Tag Archives: Elizabeth Olsen

New Shows + Movies by Women — The True Crime-Con Artist Hybrid

I’m always fascinated when multiple projects come out about the same real event. In this case, Elizabeth Olsen stars in “Love & Death” on Max (formerly HBO Max). She plays Candy Montgomery, who had an extramarital affair with the husband of her friend Betty. In 1980, Betty was found murdered, struck 41 times with an axe. Montgomery was accused and a high-profile trial followed.

Olsen and Lily Rabe take on the roles of Candy and Betty in Lesli Linka Glatter’s new series. Last year, Jessica Biel and Melanie Lynskey played the same two roles in Robin Veith’s “Candy” on Hulu. The two shows premiere 11 months apart.

As far as I can tell, there’s only been one narrative series before that’s directly depicted the case. 1990 TV movie “A Killing in a Small Town” was directed by Maggie and Jake’s father Stephen Gyllenhaal. It had a surprisingly good cast including Barbara Hershey, Brian Dennehy, and Hal Holbrook, and Hershey won an Emmy for it.

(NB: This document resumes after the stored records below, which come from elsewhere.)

(* ===== verification/VfsServer.v ===== *)
(** * The file-system server's requests (user/vfs-server/src/main.rs)

    The table of open files, the forwarding to the /proc and /dev servers, and the
    handler of every request.  The state holds the mount namespaces, the table, the
    block file system, and what the server did to its clients: the bytes it copied to
    them and the messages it sent.  What a request needs from its surroundings (the
    memory of the client, the answers of the kernel and of the other servers) is the
    argument [os]. *)

From Stdlib Require Import ZArith Lia String.
From stdpp Require Import prelude gmap list strings.
From S2P Require Import Prelude Journal Ofs Vfs VfsProto.
Local Open Scope Z_scope.

(** ** Open files *)

Record OpenFile : Type := mkOpen { of_path : list Z; of_offset : Z; of_ns : Z }.
Record OpenTable : Type := mkTable { files : gmap Z OpenFile; next_fd : Z }.
Definition table_new : OpenTable := mkTable ∅ 1.

Definition table_open (path : list Z) (ns_id : Z) (t : OpenTable) : Z * OpenTable :=
  (next_fd t, mkTable (<[next_fd t := mkOpen path 0 ns_id]> (files t)) (wrap 32 (next_fd t + 1))).
Definition table_close (fd : Z) (t : OpenTable) : OpenTable := mkTable (delete fd (files t)) (next_fd t).
Definition table_dup (fd : Z) (t : OpenTable) : option (Z * OpenTable) :=
  file ← files t !! fd;
  Some (next_fd t, mkTable (<[next_fd t := file]> (files t)) (wrap 32 (next_fd t + 1))).
Definition set_offset (fd off : Z) (t : OpenTable) : OpenTable :=
  mkTable (alter (λ f, mkOpen (of_path f) off (of_ns f)) fd (files t)) (next_fd t).

(** ** The surroundings and the state *)

Record os : Type := mkOs {
  os_env : kernel_env;
  (** [datacopy] from a client: the bytes at an address, when they can be read. *)
  pull : Z → Z → nat → option (list Z);
  (** Whether [datacopy] to a client succeeds. *)
  writable : Z → Z → nat → bool;
  (** The servers for /proc and /dev, when they are registered. *)
  proc_server_pid : Z;
  dev_server_pid : Z;
  proc_server : ipc_message → ipc_message * option (Z * list Z);
  dev_server : ipc_message → ipc_message * option (Z * list Z);
  (** The address of the server's own buffer. *)
  local_ptr : Z;
}.

Record server {B : Type} : Type := mkServer {
  namespaces : gmap Z Vfs;
  open_table : OpenTable;
  blk : option B;
  copied : list (Z * Z * list Z);
  sent : list (Z * ipc_message);
}.
Arguments server : clear implicits.
Arguments mkServer {B} _ _ _ _ _.

Section server.
Context {B : Type} `{BlockFs B} (o : os).
Abbreviation Srv := (M (server B)).

(** The methods of the tree of a namespace, made when it is missing. *)
Definition with_ns {A} (ns_id : Z) (c : M (@world B) A) : Srv A := λ s,
  let '(r, (v, b)) := c (default vfs_new (namespaces s !! ns_id), blk s) in
  (r, mkServer (<[ns_id := v]> (namespaces s)) (open_table s) b (copied s) (sent s)).

(** The block file system, or [d] when there is none. *)
Definition with_blk {A} (d : A) (c : M B A) : Srv A := λ s,
  match blk s with
  | None => (Ok d, s)
  | Some b => let '(r, b') := c b in
              (r, mkServer (namespaces s) (open_table s) (Some b') (copied s) (sent s))
  end.

Definition on_table (f : OpenTable → OpenTable) : Srv unit :=
  modify (λ s, mkServer (namespaces s) (f (open_table s)) (blk s) (copied s) (sent s)).
Definition open_file (fd : Z) : Srv (option OpenFile) := gets (λ s, files (open_table s) !! fd).
Definition new_file (path : list Z) (ns_id : Z) : Srv Z := λ s,
  let '(fd, t) := table_open path ns_id (open_table s) in
  (Ok fd, mkServer (namespaces s) t (blk s) (copied s) (sent s)).

Definition copy_out (client ptr : Z) (bs : list Z) : Srv bool := λ s,
  if writable o client ptr (length bs)
  then (Ok true, mkServer (namespaces s) (open_table s) (blk s) (copied s ++ [(client, ptr, bs)]) (sent s))
  else (Ok false, s).

Definition reply (t : Z) (msg : ipc_message) (d : list Z) : Srv unit :=
  modify (λ s, mkServer (namespaces s) (open_table s) (blk s) (copied s)
                 (sent s ++ [(sender msg, mkIpc (sender msg) t d)])).
Definition reply_ok (msg : ipc_message) (d : list Z) : Srv unit := reply REPLY_OK msg d.
Definition reply_err (msg : ipc_message) : Srv unit := reply REPLY_ERR msg (payload msg).
Definition reply_bool (msg : ipc_message) (ok : bool) : Srv unit :=
  if ok then reply_ok msg (payload msg) else reply_err msg.

(** The path a client passed, when it can be read and is a string. *)
Definition client_path (client ptr len : Z) : option (list Z) :=
  p ← pull o client ptr (Z.to_nat len);
  if utf8_valid p then Some p else None.
Definition bad_len (len : Z) : bool := (len =? 0) || (1024 <? len).

(** ** Forwarding *)

Definition u32_at (off : nat) (x : Z) (d : list Z) : list Z := splice d off (le_bytes 4 x).
Definition u64_at (off : nat) (x : Z) (d : list Z) : list Z := splice d off (le_bytes 8 x).

(** The pid and what follows it in a path below /proc. *)
Definition proc_parts (path : list Z) : option (Z * list Z) :=
  rest ← strip_prefix (str "/proc/") path;
  let '(pid_str, sub) := default (rest, []) (split_once_slash rest) in
  pid ← parse_i32 pid_str;
  Some (pid, sub).

(** Ask a server for bytes: they come into a buffer of [cap] zeros, and the reply says
    how many there are; they are passed on to the client. *)
Definition pass_bytes (answer : ipc_message * option (Z * list Z)) (client buf_ptr : Z) (cap : nat) :
    Srv (option Z) :=
  let '(rep, wrote) := answer in
  let local := match wrote with Some (_, bs) => resize cap bs | None => replicate cap 0 end in
  if negb (opcode rep =? PROC_REPLY_OK) then mret None else
  let n := le32 (payload rep) 0 in
  if n =? 0 then mret (Some 0) else
  ok ← copy_out client buf_ptr (resize (Z.to_nat n) local);
  mret (if (ok : bool) then Some n else None).

Definition forward_proc_read (path : list Z) (offset client buf_ptr len : Z) : Srv (option Z) :=
  match proc_parts path with
  | None => mret None
  | Some (pid, sub) =>
      if negb (bool_decide (sub = str "status")) && negb (bool_decide (sub = [])) then mret None else
      let cap := Z.min len 512 in
      let req := mkIpc 0 OP_PROC_READ
        (u64_at 12 (local_ptr o) (u32_at 8 cap (u32_at 4 (wrap 32 offset) (u32_at 0 pid (replicate 56 0))))) in
      pass_bytes (proc_server o req) client buf_ptr (Z.to_nat cap)
  end.

Definition forward_proc_list (client buf_ptr max_len : Z) : Srv (option Z) :=
  let cap := Z.min max_len 2048 in
  let req := mkIpc 0 OP_PROC_LIST (u32_at 8 cap (u64_at 0 (local_ptr o) (replicate 56 0))) in
  pass_bytes (proc_server o req) client buf_ptr (Z.to_nat cap).

Definition stat_reply (rep : ipc_message) : option (bool * Z) :=
  if negb (opcode rep =? PROC_REPLY_OK) then None
  else Some (negb (default 0 (payload rep !! 0%nat) =? 0), le32 (payload rep) 4).

Definition forward_proc_stat (path : list Z) : option (bool * Z) :=
  d ← (if bool_decide (path = str "/proc") then Some (<[4%nat := 1]> (u32_at 0 0 (replicate 56 0)))
       else '(pid, sub) ← proc_parts path;
            Some (<[4%nat := if bool_decide (sub = []) then 1 else 0]> (u32_at 0 pid (replicate 56 0))));
  stat_reply (proc_server o (mkIpc 0 OP_PROC_STAT d)).1.

Definition dev_name_to_id (name : list Z) : option Z :=
  if bool_decide (name = str "null") then Some 0
  else if bool_decide (name = str "zero") then Some 1
  else if bool_decide (name = str "tty") then Some 2
  else None.

Definition forward_dev_read (path : list Z) (offset client buf_ptr len : Z) : Srv (option Z) :=
  match strip_prefix (str "/dev/") path ≫= dev_name_to_id with
  | None => mret None
  | Some dev_id =>
      let cap := Z.min len 4096 in
      let req := mkIpc 0 OP_DEV_READ
        (u64_at 12 (local_ptr o) (u32_at 8 cap (u32_at 4 (wrap 32 offset)
           (<[0%nat := dev_id]> (replicate 56 0))))) in
      pass_bytes (dev_server o req) client buf_ptr (Z.to_nat cap)
  end.

Definition forward_dev_stat (path : list Z) : option (bool * Z) :=
  id ← (if bool_decide (path = str "/dev") then Some 255
        else strip_prefix (str "/dev/") path ≫= dev_name_to_id);
  stat_reply (dev_server o (mkIpc 0 OP_DEV_STAT (<[0%nat := id]> (replicate 56 0)))).1.

Definition forward_dev_list (client buf_ptr max_len : Z) : Srv (option Z) :=
  let cap := Z.min max_len 256 in
  let req := mkIpc 0 OP_DEV_LIST (u32_at 8 cap (u64_at 0 (local_ptr o) (replicate 56 0))) in
  pass_bytes (dev_server o req) client buf_ptr (Z.to_nat cap).

(** ** Requests *)

Definition op_open (msg : ipc_message) : Srv unit :=
  let '(_, path_ptr, path_len, ns_id) := unpack_path_req (payload msg) in
  if bad_len path_len then reply_err msg else
  match client_path (sender msg) path_ptr path_len with
  | None => reply_err msg
  | Some path =>
      there ← with_ns ns_id (exists_ path);
      if (there : bool) then
        fd ← new_file path ns_id;
        reply_ok msg (pack_u32_reply (payload msg) fd)
      else reply_err msg
  end.

Definition op_dup (msg : ipc_message) : Srv unit :=
  t ← gets open_table;
  match table_dup (unpack_u32_reply (payload msg)) t with
  | Some (new_fd, t') => on_table (λ _, t') ;; reply_ok msg (pack_u32_reply (payload msg) new_fd)
  | None => reply_err msg
  end.

(** The reply to a transfer of [n] bytes from [off] on, which moves the file's offset. *)
Definition transferred (msg : ipc_message) (fd off n : Z) : Srv unit :=
  on_table (set_offset fd (wrap 64 (off + n))) ;; reply_ok msg (pack_u32_reply (payload msg) (wrap 32 n)).
Definition at_offset (f : OpenFile) (offset : Z) : Z :=
  if offset =? 2 ^ 64 - 1 then of_offset f else offset.
Definition MAX_CHUNK : Z := 1048576.

Definition op_read (msg : ipc_message) : Srv unit :=
  let '(fd, offset, buf_ptr, len_req) := unpack_rw_req (payload msg) in
  file ← open_file fd;
  match file with
  | None => reply_err msg
  | Some f =>
      let read_off := at_offset f offset in
      let finish r := match r with Some n => transferred msg fd read_off n | None => reply_err msg end in
      if starts_with (str "/proc/") (of_path f) && (0 <? proc_server_pid o) then
        r ← forward_proc_read (of_path f) read_off (sender msg) buf_ptr len_req; finish r
      else if starts_with (str "/dev/") (of_path f) && (0 <? dev_server_pid o) then
        r ← forward_dev_read (of_path f) read_off (sender msg) buf_ptr len_req; finish r
      else
        r ← with_ns (of_ns f) (read (os_env o) (of_path f) read_off (Z.to_nat (Z.min len_req MAX_CHUNK)));
        match r with
        | None => reply_err msg
        | Some bs =>
            ok ← copy_out (sender msg) buf_ptr bs;
            if (ok : bool) then transferred msg fd read_off (Z.of_nat (length bs)) else reply_err msg
        end
  end.

Definition op_write (msg : ipc_message) : Srv unit :=
  let '(fd, offset, buf_ptr, len_req) := unpack_rw_req (payload msg) in
  file ← open_file fd;
  match file with
  | None => reply_err msg
  | Some f =>
      let write_off := at_offset f offset in
      match pull o (sender msg) buf_ptr (Z.to_nat (Z.min len_req MAX_CHUNK)) with
      | None => reply_err msg
      | Some bs =>
          r ← with_ns (of_ns f) (write (os_env o) (of_path f) write_off bs);
          match r with
          | Some written => transferred msg fd write_off (Z.of_nat written)
          | None => reply_err msg
          end
      end
  end.

Definition op_close (msg : ipc_message) : Srv unit :=
  on_table (table_close (unpack_close_req (payload msg))) ;; reply_ok msg (payload msg).

Definition op_getdents (msg : ipc_message) : Srv unit :=
  let '(path_ptr, path_len, buf_ptr, buf_len) := unpack_getdents_req (payload msg) in
  let finish r := match r with Some n => reply_ok msg (pack_u32_reply (payload msg) n) | None => reply_err msg end in
  if bad_len path_len then reply_err msg else
  match client_path (sender msg) path_ptr path_len with
  | None => reply_err msg
  | Some path =>
      if (bool_decide (path = str "/proc") || starts_with (str "/proc/") path) && (0 <? proc_server_pid o) then
        r ← forward_proc_list (sender msg) buf_ptr buf_len; finish r
      else if bool_decide (path = str "/dev") && (0 <? dev_server_pid o) then
        r ← forward_dev_list (sender msg) buf_ptr buf_len; finish r
      else
        r ← with_ns 1 (readdir (os_env o) path);
        match r with
        | None => reply_err msg
        | Some children =>
            let bs := nul_names (Z.to_nat buf_len) children in
            ok ← copy_out (sender msg) buf_ptr bs;
            if (ok : bool) then reply_ok msg (pack_u32_reply (payload msg) (Z.of_nat (length bs)))
            else reply_err msg
        end
  end.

One adaptation in 40 years and then two in a year is unexpected. Why now? The true crime boom has been going on for years and years. If anything, you’d expect an adaptation of this case to arrive sooner. What’s different is the newer wave of true life con artist series – “The Dropout”, “Inventing Anna”, “Pam & Tommy”. This is also crime, but true crime as a genre usually revolves around murders. Con artist series cast a wider net.

What’s happened is you’ve seen the con artist narrative genre start to seep into true crime adaptations. These have become less about the investigation – the true crime portion – and more about the personality at the center of the case – more in line with the con artist genre. Renee Zellweger in “The Thing About Pam” and Elle Fanning in “The Girl from Plainville” are similar examples. They’re not primarily about the investigation, they’re about witnessing the person at the center of it all and how they attempt to ringmaster the circus around them.

We haven’t lost the true crime adaptations that focus on investigation, but the reinvigorated popularity of the Candy Montgomery trial doesn’t just speak to true crime obsession – it also evidences how the more recent popularity of con artist series have hybridized with true crime. It’s not as if we haven’t seen these projects before, but we are in a boom cycle for them. If that’s your cup of tea, you’ve got choice.

New series by women this week come from South Korea and the U.S., and a new movie from the U.S.

NEW SERIES

Love & Death (Max)
directed by Lesli Linka Glatter

Elizabeth Olsen stars as Candy, a woman who has an affair prior to the axe murder of her friend Betty (Lily Rabe). Jesse Plemons and Krysten Ritter co-star. The series is based on a real case that took place in 1980.

Lesli Linka Glatter has directed on a huge number of shows, including “Homeland”, “The West Wing”, “The Newsroom”, “The Morning Show”, “Mad Men”, “Masters of Sex”, and “Ray Donovan”. She got her start as a dancer and choreographer. She’s the current president of the Directors Guild of America.

“Love and Death” is on Max, the recently renamed platform formerly called HBO Max. The first three episodes premiered this week, with a new one arriving every Thursday for a total of 7.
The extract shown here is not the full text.